The present study has several limitations. First, this study has been conducted in one homogeneous sample (Polish university students). Second, the number of male students (22.8%) observed in the present study was disproportionate. Therefore, future research should be conducted among more heterogeneous samples. Third, the use of a longitudinal rather than a cross-sectional design would improve future studies. Fourth, test–retest reliability was not examined. Furthermore, Polish studies should determine the reliability of the PL-DOS measured over time. Finally, the English (not the original German) version of the DOS was used to translate it into Polish. Using this indirect way to translate the DOS might have yielded additional inaccuracies or slight differences in the original meaning of the items. It would be more appropriate to use the original German version of the DOS as a basis for the Polish version.


In conclusion, the findings suggest that any screening instrument has limitations that should be considered before its use. The DOS is a relatively new tool; however, its construction and the psychometric properties appear to measure the ON construct. The use of the same tool across ON research would enhance the comparability of findings among studies and subsequently increase confidence in the interpretation of findings in the field of ON research.

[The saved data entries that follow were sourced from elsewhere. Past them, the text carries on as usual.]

Lemma processCampaign_not_found env w cid :
  select_campaign cid w = (Returned None, w) ->
  processCampaign env cid w = (Returned 0, w).
Proof.
  intros Hsel. unfold processCampaign, bind at 1. now rewrite Hsel.
Qed.

(** The four ways a dispatch of a found campaign can go. *)
Lemma processCampaign_cases env w c t :
  select_campaign (campaign_id c) w = (Returned (Some (c, t)), w) ->
  let cid := campaign_id c in
  let cap := cap_of c w in
  processCampaign env cid w
  = if negb (passes_gates env c) then (Returned 0, w)
    else if negb (rate_limiter_admits cap w) then (Returned 0, checked cap w)
    else match joined cid cap w with
         | [] =>
             (Returned 0,
              if pending_count cid w =? 0
              then completed_now env cid (queried cid cap w)
              else queried cid cap w)
         | _ :: _ =>
             queue_emails env c t (send_spacing c) 0 (joined cid cap w) 0
               (queried cid cap w)
         end.
Proof.
  intros Hsel cid cap. subst cid.
  unfold processCampaign, bind at 1. rewrite Hsel. unfold passes_gates.
  destruct (campaign_status c =? "active")%string; [|reflexivity].
  destruct (isWithinSendWindow env _ _); [|reflexivity].
  destruct (existsb _ _); [|reflexivity].
  cbn [negb andb].
  unfold bind at 1. unfold select_active_warmup, gets at 1.
  fold (active_warmups w). rewrite effectiveLimit_spec. fold (cap_of c w).
  fold cap.
  unfold bind at 1, canSendEmail, bind, modify, gets, ret.
  cbn [email_daily_count email_hourly_count set_requests].
  fold (rate_limiter_admits cap w).
  destruct (rate_limiter_admits cap w); cbn [negb]; [|reflexivity].
  unfold select_pending, bind, modify, gets.
  cbn [campaign_leads set_requests requests].
  fold (fetched (campaign_id c) cap w).
  assert (Hq : set_requests
                 ((requests w ++ [RateLimitCheck cap]) ++
                  [SelectPending (campaign_id c) cap])%list
                 (set_requests (requests w ++ [RateLimitCheck cap])%list w)
               = queried (campaign_id c) cap w).
  { unfold queried, set_requests. cbn. now rewrite <- app_assoc. }
  assert (Hj : map (fun r => (r, lead_of
                 (set_requests
                 ((requests w ++ [RateLimitCheck cap]) ++
                  [SelectPending (campaign_id c) cap])%list
                 (set_requests (requests w ++ [RateLimitCheck cap])%list w)) r))
                 (fetched (campaign_id c) cap w)
               = joined (campaign_id c) cap w) by reflexivity.
  rewrite Hj, Hq.
  destruct (joined (campaign_id c) cap w) as [|row rest] eqn:Ej.
  - unfold count_pending, gets, mark_completed, modify, ret.
    change (campaign_leads (queried (campaign_id c) cap w))
      with (campaign_leads w).
    fold (pending_count (campaign_id c) w).
    destruct (pending_count (campaign_id c) w =? 0); reflexivity.
  - reflexivity.
Qed.
(** X17: an exception thrown by [onToken] never leaves the client and
    never reaches [onError]: the call does the same, and settles the
    same, as with an [onToken] that has the same effect and returns
    normally.  The promise rejects only with what [onError] itself
    throws. *)
Theorem X17_onToken_exceptions_swallowed (prompt : list N) (s : S) :
  streamCompletion JSON_parse fetch (mute cb) prompt s
  = streamCompletion JSON_parse fetch cb prompt s /\
  (forall e,
     snd (streamCompletion JSON_parse fetch cb prompt s) = Throw e ->
     exists error s0, snd (onError cb error s0) = Some e).
Proof.
  split.
  - unfold streamCompletion, try_block.
    destruct (fetch prompt) as [e|response]; [reflexivity|].
    destruct (negb (ok response)); [reflexivity|].
    now rewrite read_loop_mute.
  - intros e. unfold streamCompletion.
    destruct (try_block JSON_parse fetch cb prompt (s, [])) as [st [u|error]];
      [discriminate|].
    unfold call_onError.
    destruct (onError cb error (fst st)) as [s' [e'|]] eqn:E; [|discriminate].
    intros [= <-]. exists error, (fst st). now rewrite E.
Qed.

End OneTransport.

(** X14: how the transport cuts the body into reads does not matter.
    Two responses that agree on status, error text and the way the body
    ends, and whose decoded chunks joined give the same text, make the
    same callback calls in the same order and settle the promise
    alike. *)
Theorem X14_reads_may_cut_anywhere (fetch1 fetch2 : list N -> FetchResult)
    (prompt : list N) (s : S) (r1 r2 : Response) :
  fetch1 prompt = FetchResolved r1 ->
  fetch2 prompt = FetchResolved r2 ->
  ok r1 = ok r2 -> status r1 = status r2 -> text r1 = text r2 ->
  ending r1 = ending r2 ->
  concat (chunks r1) = concat (chunks r2) ->
  streamCompletion JSON_parse fetch1 cb prompt s
  = streamCompletion JSON_parse fetch2 cb prompt s.
Proof.
  intros H1 H2 Hok Hstatus Htext Hend Hbody.
  unfold streamCompletion, try_block.
  rewrite H1, H2, Hok, Hstatus, Htext, Hend.
  destruct (negb (ok r2)); [reflexivity|].
  rewrite !read_loop_by_lines, !complete_lines_concat by reflexivity.
  cbn [app]. now rewrite Hbody.
Qed.

End StreamDeliveryFacts.



(** ** Orchestrator: a rejected submit and a successful run *)

Section RunFacts.
Import Api App AppStages.

Variable JSON_parse : list N -> completion JSON.
Variable fetch : list N -> FetchResult.
Variable animators : Animators.
Variable ToString_other : JSON -> list N.

Local Abbreviation cbs := (callbacks ToString_other).

Lemma trimStart_whitespace (s : list N) :
  forallb isWhiteSpace s = true -> trimStart s = [].
Proof.
  induction s as [|c s IH]; [reflexivity|].
  cbn [forallb trimStart]. intros H. apply andb_true_iff in H as [-> Hs].
  now apply IH.
Qed.

Lemma trim_whitespace (s : list N) :
  forallb isWhiteSpace s = true -> trim s = [].
Proof. intros H. unfold trim. now rewrite (trimStart_whitespace s H). Qed.
(** * Signal/slot resolution of the code browser generator

    A shallow embedding of [generator/qtsupport.cpp]: the candidate lookup
    ([lookUpCandidates]), the resolution of a SIGNAL/SLOT signature string
    ([QtSupport::handleSignalOrSlot]) and the resolution of an
    invokeMethod name ([QtSupport::handleInvokeMethod]), with the
    properties of the specification stated and settled on that embedding.

    Layout: the string views of LLVM, the declarations the compiler front
    end provides, the three functions of the source, the notions the
    specification words, example class hierarchies, and then the theorems. *)

From Stdlib Require Import List Ascii String ZArith Lia Bool Arith.
Import ListNotations.
Local Open Scope nat_scope.
Set Warnings "-register-all".

(* ================================================================== *)
(** ** llvm::StringRef

    A [StringRef] is a pointer and a length: a window into bytes owned by
    somebody else.  [trim], [substr] and [slice] return windows into the
    same bytes, and the source builds one window by hand from an iterator
    ([llvm::StringRef(sigIt, 9)]), so the bytes behind a window are part of
    the model: [Buffer] is the storage pointed into, [Data] the offset of
    the first byte, [Length] the number of bytes. *)

Record StringRef : Type := mkStringRef {
  Buffer : list ascii;
  Data : nat;
  Length : nat
}.

(** The bytes seen through the window. *)
Definition chars (s : StringRef) : list ascii :=
  firstn (Length s) (skipn (Data s) (Buffer s)).

(** A window over a whole string ([StringRef(const std::string &)],
    [StringLiteral::getString]). *)
Definition ofChars (l : list ascii) : StringRef := mkStringRef l 0 (List.length l).
Definition ofString (s : string) : StringRef := ofChars (list_ascii_of_string s).

(** The window stays inside its storage. *)
Definition wellFormed (s : StringRef) : Prop :=
  Data s + Length s <= List.length (Buffer s).

Definition size (s : StringRef) : nat := Length s.
Definition empty (s : StringRef) : bool := Length s =? 0.

(** [operator[]]; the source only indexes below [size]. *)
Definition charAt (s : StringRef) (i : nat) : ascii :=
  nth (Data s + i) (Buffer s) zero.

Fixpoint eqChars (a b : list ascii) : bool :=
  match a, b with
  | [], [] => true
  | x :: a', y :: b' => Ascii.eqb x y && eqChars a' b'
  | _, _ => false
  end.

(** [operator==] between a window and a string. *)
Definition equals (s : StringRef) (t : string) : bool :=
  eqChars (chars s) (list_ascii_of_string t).

(** [find(char)]: [None] stands for [npos]. *)
Fixpoint findChar (c : ascii) (l : list ascii) : option nat :=
  match l with
  | [] => None
  | x :: l' => if Ascii.eqb x c then Some 0 else option_map S (findChar c l')
  end.

Definition find (s : StringRef) (c : ascii) : option nat := findChar c (chars s).

(** Comparison of two positions where [None] is [npos], the largest
    [size_t]. *)
Definition posLt (a b : option nat) : bool :=
  match a, b with
  | Some x, Some y => x <? y
  | Some _, None => true
  | None, _ => false
  end.

(** [substr(Start, N)]: [Start] is clamped to the length, [N] to what is
    left; [None] for the count is the default [npos]. *)
Definition substr (s : StringRef) (start : nat) (n : option nat) : StringRef :=
  let start' := Nat.min start (Length s) in
  let n' := match n with
            | Some k => Nat.min k (Length s - start')
            | None => Length s - start'
            end in
  mkStringRef (Buffer s) (Data s + start') n'.

(** [slice(Start, End)]: the bytes in [[Start, End)], both clamped. *)
Definition slice (s : StringRef) (start : nat) (stop : option nat) : StringRef :=
  let start' := Nat.min start (Length s) in
  let stop' := match stop with
               | Some e => Nat.min (Nat.max start' e) (Length s)
               | None => Length s
               end in
  mkStringRef (Buffer s) (Data s + start') (stop' - start').

(** The characters [trim] removes by default: [" \t\n\v\f\r"]. *)
Definition isTrimChar (c : ascii) : bool :=
  let n := nat_of_ascii c in
  (n =? 32) || (n =? 9) || (n =? 10) || (n =? 11) || (n =? 12) || (n =? 13).

(** Number of leading elements satisfying [p]. *)
Fixpoint countWhile (p : ascii -> bool) (l : list ascii) : nat :=
  match l with
  | x :: l' => if p x then S (countWhile p l') else 0
  | [] => 0
  end.

Definition ltrim (s : StringRef) : StringRef :=
  let n := countWhile isTrimChar (chars s) in
  mkStringRef (Buffer s) (Data s + n) (Length s - n).

Definition rtrim (s : StringRef) : StringRef :=
  let n := countWhile isTrimChar (rev (chars s)) in
  mkStringRef (Buffer s) (Data s) (Length s - n).

Definition trim (s : StringRef) : StringRef := rtrim (ltrim s).

Fixpoint isPrefix (p l : list ascii) : bool :=
  match p, l with
  | [], _ => true
  | x :: p', y :: l' => Ascii.eqb x y && isPrefix p' l'
  | _ :: _, [] => false
  end.

(** [starts_with]: the length test, then a comparison of the first bytes
    behind [Data].  For a window built by hand the bytes are read from the
    storage wherever the window was said to end; bytes that the storage
    does not have match nothing. *)
Definition starts_with (s : StringRef) (prefix : string) : bool :=
  (String.length prefix <=? Length s)
  && isPrefix (list_ascii_of_string prefix) (skipn (Data s) (Buffer s)).

Definition ends_with (s : StringRef) (suffix : string) : bool :=
  (String.length suffix <=? Length s)
  && isPrefix (rev (list_ascii_of_string suffix)) (rev (chars s)).

(* ================================================================== *)
(** ** The declarations of the translation unit

    The compiler front end owns classes, methods and types; the source
    only queries them.  Classes are named by an identifier and looked up
    in the table of declarations, so that a return type can point back to
    a class that is being walked. *)

Definition ClassId : Type := string.

(** [clang::QualType], as far as the source asks: whether it is null, a
    reference, const at the top, a class or a pointer to one, and its
    printed text. *)
Inductive QualType : Type :=
| NullType
| Named (spelling : string) (isConst : bool) (decl : option ClassId)
| Pointer (pointee : QualType) (isConst : bool)
| Reference (referent : QualType).

Definition isNull (t : QualType) : bool :=
  match t with NullType => true | _ => false end.

Definition isReferenceType (t : QualType) : bool :=
  match t with Reference _ => true | _ => false end.

Definition getNonReferenceType (t : QualType) : QualType :=
  match t with Reference r => r | _ => t end.

Definition isConstQualified (t : QualType) : bool :=
  match t with
  | Named _ c _ => c
  | Pointer _ c => c
  | _ => false
  end.

Definition removeLocalConst (t : QualType) : QualType :=
  match t with
  | Named n _ d => Named n false d
  | Pointer p _ => Pointer p false
  | _ => t
  end.

Definition getAsCXXRecordDecl (t : QualType) : option ClassId :=
  match t with Named _ _ d => d | _ => None end.

Definition getPointeeCXXRecordDecl (t : QualType) : option ClassId :=
  match t with
  | Pointer p _ => getAsCXXRecordDecl p
  | Reference r => getAsCXXRecordDecl r
  | _ => None
  end.

(** [getAsString(policy)] with [SuppressScope]: the spelling carries no
    scope, [const] comes first, [*] and [&] follow after one space unless
    they follow another [*] or [&]. *)
Fixpoint getAsString (t : QualType) : string :=
  match t with
  | NullType => "NULL TYPE"
  | Named n c _ => ((if c then "const " else "") ++ n)%string
  | Pointer p c =>
      (getAsString p
       ++ (match p with Pointer _ false | Reference _ => "" | _ => " " end)
       ++ "*" ++ (if c then "const" else ""))%string
  | Reference r =>
      (getAsString r
       ++ (match r with Pointer _ false | Reference _ => "" | _ => " " end)
       ++ "&")%string
  end.

Record CXXMethodDecl : Type := mkMethod {
  parent : ClassId;
  identifier : option string;   (* [getIdentifier()]: none for operators, constructors, destructors *)
  params : list QualType;
  minRequiredArguments : nat;
  resultType : QualType
}.

Definition getNumParams (m : CXXMethodDecl) : nat := List.length (params m).

(** [getParamDecl(i)->getType()]; the source calls it below [getNumParams]. *)
Definition getParamType (m : CXXMethodDecl) (i : nat) : QualType :=
  nth i (params m) NullType.

(** Modelled from the spec: [getResultType] is a helper of the repository
    that is not among the sources; the specification speaks of "that
    accessor's return type", so it is the declared return type. *)
Definition getResultType (m : CXXMethodDecl) : QualType := resultType m.

Record CXXRecordDecl : Type := mkRecord {
  hasDefinition : bool;             (* [getDefinition()] is not null *)
  methods : list CXXMethodDecl;     (* [method_begin()] to [method_end()] *)
  bases : list QualType             (* the types of the base specifiers, in order *)
}.

Definition Declarations : Type := ClassId -> CXXRecordDecl.

(** Expressions of a call site, as far as the two handlers look. *)
Inductive Expr : Type :=
| StringLiteral (charByteWidth : nat) (bytes : string) (numConcatenated : nat)
| CallExpr (type : QualType) (directCallee : option string) (args : list Expr)
| ImplicitCastExpr (sub : Expr)
| OtherExpr (type : QualType).

Fixpoint IgnoreImpCasts (e : Expr) : Expr :=
  match e with
  | ImplicitCastExpr sub => IgnoreImpCasts sub
  | _ => e
  end.

(** [getType().getTypePtrOrNull()]. *)
Fixpoint getType (e : Expr) : QualType :=
  match e with
  | StringLiteral _ _ _ => Named "const char[]" false None
  | CallExpr t _ _ => t
  | ImplicitCastExpr sub => getType sub
  | OtherExpr t => t
  end.
(* ===== verification/Hardware.v ===== *)
(** * Hardware and comparisons (types/comparison.go, comparator.go, utils.go, hardware.go)

    The quantities a machine offers and a job requires, their comparison and their
    arithmetic.  Sizes are uint64 and wrap; cores are float32 rounded to two
    decimals.  The Add and Subtract methods of the code update their receiver in
    place, also when they fail half way: here they return the updated receiver and
    the error. *)

From stdpp Require Import fin_maps.
From S2P Require Import Prelude GoNumbers.

(** ** Comparisons *)

Inductive Comparison := Worse | Better | Equal | NoComparison.

#[export] Instance Comparison_eq_dec : EqDecision Comparison.
Proof. solve_decision. Defined.

Definition And (c cmp : Comparison) : Comparison :=
  if bool_decide (c = cmp) then c
  else match c with
  | Equal =>
      match cmp with
      | Better => Better
      | Worse => Worse
      | Equal => Equal
      | NoComparison => NoComparison
      end
  | Better =>
      match cmp with
      | Worse => Worse
      | Equal => Better
      | _ => NoComparison
      end
  | Worse => Worse
  | NoComparison => NoComparison
  end.

(** [ComplexComparison.Result]; the values in the order the map is visited. *)
Definition ComplexComparison_Result (c : list Comparison) : Comparison :=
  fold_left And c Equal.

(** [NumericComparator] at an integer type and at float64. *)
Definition NumericComparator (l r : Z) : Comparison :=
  if (l =? r)%Z then Equal else if (l <? r)%Z then Worse else Better.
Definition FloatComparator (l r : float64) : Comparison :=
  if float_eq l r then Equal else if float_lt l r then Worse else Better.

Definition LiteralComparator (l r : string) : Comparison :=
  if bool_decide (l = r) then Equal else NoComparison.

(** ** CPU, RAM and disk

    The records hold the fields the operations read or write. *)

Record CPU := mkCPU { CPU_ClockSpeed : float64; CPU_Cores : float32; CPU_Architecture : string }.
Record RAM := mkRAM { RAM_Size : Z; RAM_ClockSpeed : Z }.
Record Disk := mkDisk { Disk_Size : Z }.

Inductive hw_error := ErrUnderflow | ErrNoGPU.

#[export] Instance hw_error_eq_dec : EqDecision hw_error.
Proof. solve_decision. Defined.

Definition CPU_Compare (c other : CPU) : Comparison :=
  let perfComparison :=
    FloatComparator (f64_mul (f64_of_f32 (CPU_Cores c)) (CPU_ClockSpeed c))
                    (f64_mul (f64_of_f32 (CPU_Cores other)) (CPU_ClockSpeed other)) in
  if bool_decide (LiteralComparator (CPU_Architecture c) (CPU_Architecture other) = Equal)
  then perfComparison else NoComparison.

Definition CPU_Add (c other : CPU) : CPU :=
  mkCPU (CPU_ClockSpeed c) (round2 (f32_add (CPU_Cores c) (CPU_Cores other))) (CPU_Architecture c).

Definition CPU_Subtract (c other : CPU) : CPU * option hw_error :=
  if float_lt (CPU_Cores c) (CPU_Cores other) then (c, Some ErrUnderflow)
  else (mkCPU (CPU_ClockSpeed c) (round2 (f32_sub (CPU_Cores c) (CPU_Cores other)))
          (CPU_Architecture c), None).

Definition RAM_Compare (r other : RAM) : Comparison := NumericComparator (RAM_Size r) (RAM_Size other).
Definition RAM_Add (r other : RAM) : RAM :=
  mkRAM (u64 (RAM_Size r + RAM_Size other)) (RAM_ClockSpeed r).
Definition RAM_Subtract (r other : RAM) : RAM * option hw_error :=
  if (RAM_Size r <? RAM_Size other)%Z then (r, Some ErrUnderflow)
  else (mkRAM (u64 (RAM_Size r - RAM_Size other)) (RAM_ClockSpeed r), None).

Definition Disk_Compare (d other : Disk) : Comparison := NumericComparator (Disk_Size d) (Disk_Size other).
Definition Disk_Add (d other : Disk) : Disk := mkDisk (u64 (Disk_Size d + Disk_Size other)).
Definition Disk_Subtract (d other : Disk) : Disk * option hw_error :=
  if (Disk_Size d <? Disk_Size other)%Z then (d, Some ErrUnderflow)
  else (mkDisk (u64 (Disk_Size d - Disk_Size other)), None).

(** ** GPUs *)

Record GPU := mkGPU {
  GPU_Index : Z;
  GPU_Vendor : string;
  GPU_PCIAddress : string;
  GPU_Model : string;
  GPU_VRAM : Z;
  GPU_Cores : Z;
  GPU_UUID : string
}.

#[export] Instance GPU_eq_dec : EqDecision GPU.
Proof. solve_decision. Defined.

Definition set_VRAM (g : GPU) (v : Z) : GPU :=
  mkGPU (GPU_Index g) (GPU_Vendor g) (GPU_PCIAddress g) (GPU_Model g) v (GPU_Cores g) (GPU_UUID g).

Definition GPU_Compare (g other : GPU) : Comparison :=
  if (GPU_VRAM other <? GPU_VRAM g)%Z then Better
  else if (GPU_VRAM g <? GPU_VRAM other)%Z then Worse
  else Equal.

Definition GPU_Add (g other : GPU) : GPU := set_VRAM g (u64 (GPU_VRAM g + GPU_VRAM other)).
Definition GPU_Subtract (g other : GPU) : GPU * option hw_error :=
  if (GPU_VRAM g <? GPU_VRAM other)%Z then (g, Some ErrUnderflow)
  else (set_VRAM g (u64 (GPU_VRAM g - GPU_VRAM other)), None).

Definition GPU_Equal (g other : GPU) : bool :=
  bool_decide (GPU_Model g = GPU_Model other) && (GPU_VRAM g =? GPU_VRAM other)%Z &&
  (GPU_Cores g =? GPU_Cores other)%Z && (GPU_Index g =? GPU_Index other)%Z &&
  bool_decide (GPU_Vendor g = GPU_Vendor other) && bool_decide (GPU_PCIAddress g = GPU_PCIAddress other).

Abbreviation GPUs := (list GPU) (only parsing).

(** [returnBestMatch]: the best comparison and its index, -1 when there is none. *)
Fixpoint bestMatchFrom (i : Z) (dimension : list Comparison) (best : Comparison * Z) : Comparison * Z :=
  match dimension with
  | [] => best
  | v :: rest =>
      match v with
      | Equal => (v, i)
      | Better =>
          bestMatchFrom (i + 1) rest (if bool_decide (best.1 = Better) then best else (Better, i))
      | Worse =>
          bestMatchFrom (i + 1) rest (if bool_decide (best.1 = NoComparison) then (Worse, i) else best)
      | NoComparison => bestMatchFrom (i + 1) rest best
      end
  end.
Definition returnBestMatch (dimension : list Comparison) : Comparison * Z :=
  bestMatchFrom 0 dimension (NoComparison, (-1)%Z).

(** [removeIndex]: drop a column. *)
Definition removeIndex (slice : list (list Comparison)) (index : Z) : list (list Comparison) :=
  map (λ c, if (index <? 0)%Z || (Z.of_nat (length c) <=? index)%Z then c
            else delete (Z.to_nat index) c) slice.

Definition SliceContainsOneValue (slice : list Comparison) (value : Comparison) : bool :=
  forallb (λ v, bool_decide (v = value)) slice.

(** The matching loop of [GPUs.Compare]; [n] rows remain. *)
Fixpoint matchLoop (n i : nat) (interim : list (list Comparison)) : list Comparison :=
  match n with
  | O => []
  | S n' =>
      match interim !! i with
      | None => []
      | Some c =>
          if (length c <? i)%nat then []
          else
            let '(bestMatch, index) := returnBestMatch c in
            bestMatch :: matchLoop n' (S i) (removeIndex interim index)
      end
  end.

Definition GPUs_Compare (gpus other : GPUs) : Comparison :=
  match gpus, other with
  | [], [] => Equal
  | [], _ :: _ => Worse
  | _ :: _, [] => Better
  | _, _ =>
      let interim := map (λ otherGPU, map (λ ownGPU, GPU_Compare ownGPU otherGPU) gpus) other in
      let final := matchLoop (length interim) 0 interim in
      if bool_decide (Worse ∈ final) then Worse
      else if SliceContainsOneValue final Equal then Equal
      else Better
  end.

(** The map of the other GPUs by index: a later GPU replaces an earlier one. *)
Definition gpusByIndex (other : GPUs) : gmap Z GPU :=
  fold_left (λ m g, <[GPU_Index g := g]> m) other ∅.

Definition GPUs_Add (gpus other : GPUs) : GPUs :=
  match other, gpus with
  | [], _ => gpus
  | _, [] => other
  | _, _ =>
      map (λ g, match gpusByIndex other !! GPU_Index g with Some o => GPU_Add g o | None => g end) gpus
  end.

(** The loop of [GPUs.Subtract] stops at the first underflow; the GPUs before it
    have been updated in place. *)
Fixpoint subtractLoop (others : gmap Z GPU) (gpus : GPUs) : GPUs * option hw_error :=
  match gpus with
  | [] => ([], None)
  | g :: rest =>
      match others !! GPU_Index g with
      | None => let '(rest', e) := subtractLoop others rest in (g :: rest', e)
      | Some o =>
          match GPU_Subtract g o with
          | (g', Some e) => (g' :: rest, Some e)
          | (g', None) => let '(rest', e) := subtractLoop others rest in (g' :: rest', e)
          end
      end
  end.
Definition GPUs_Subtract (gpus other : GPUs) : GPUs * option hw_error :=
  subtractLoop (gpusByIndex other) gpus.

(** [GPUs.Equal]: every GPU finds an unused equal one. *)
Fixpoint takeEqual (gpu : GPU) (other : list (GPU * bool)) : option (list (GPU * bool)) :=
  match other with
  | [] => None
  | (o, used) :: rest =>
      if negb used && GPU_Equal gpu o then Some ((o, true) :: rest)
      else match takeEqual gpu rest with Some rest' => Some ((o, used) :: rest') | None => None end
  end.
Fixpoint matchEqual (gpus : GPUs) (other : list (GPU * bool)) : bool :=
  match gpus with
  | [] => true
  | g :: rest => match takeEqual g other with Some other' => matchEqual rest other' | None => false end
  end.
Definition GPUs_Equal (gpus other : GPUs) : bool :=
  if negb (length gpus =? length other)%nat then false
  else matchEqual gpus (map (λ o, (o, false)) other).

(** [MaxFreeVRAMGPU] starts from the zero GPU. *)
Definition GPU_zero : GPU := mkGPU 0 "" "" "" 0 0 "".
Definition MaxFreeVRAMGPU (gpus : GPUs) : GPU + hw_error :=
  match gpus with
  | [] => inr ErrNoGPU
  | _ => inl (fold_left (λ best g, if (GPU_VRAM best <? GPU_VRAM g)%Z then g else best) gpus GPU_zero)
  end.

Definition GetWithIndex (gpus : GPUs) (index : Z) : GPU + hw_error :=
  match List.find (λ g, (GPU_Index g =? index)%Z) gpus with
  | Some g => inl g
  | None => inr ErrNoGPU
  end.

What is already known on this subject?

Although the amount of ON measures has increased in the last several years, to date, it remains an open question whether existing ON measures are appropriate for the assessment of ON.

What this study adds?

PL-DOS has good reliability (α = 0.840, ω = 0.840) and is an appropriate ON measure for a Polish student population. Using the PL-DOS, our findings revealed that 6.6% of the sampled Polish university students were classified as having ON.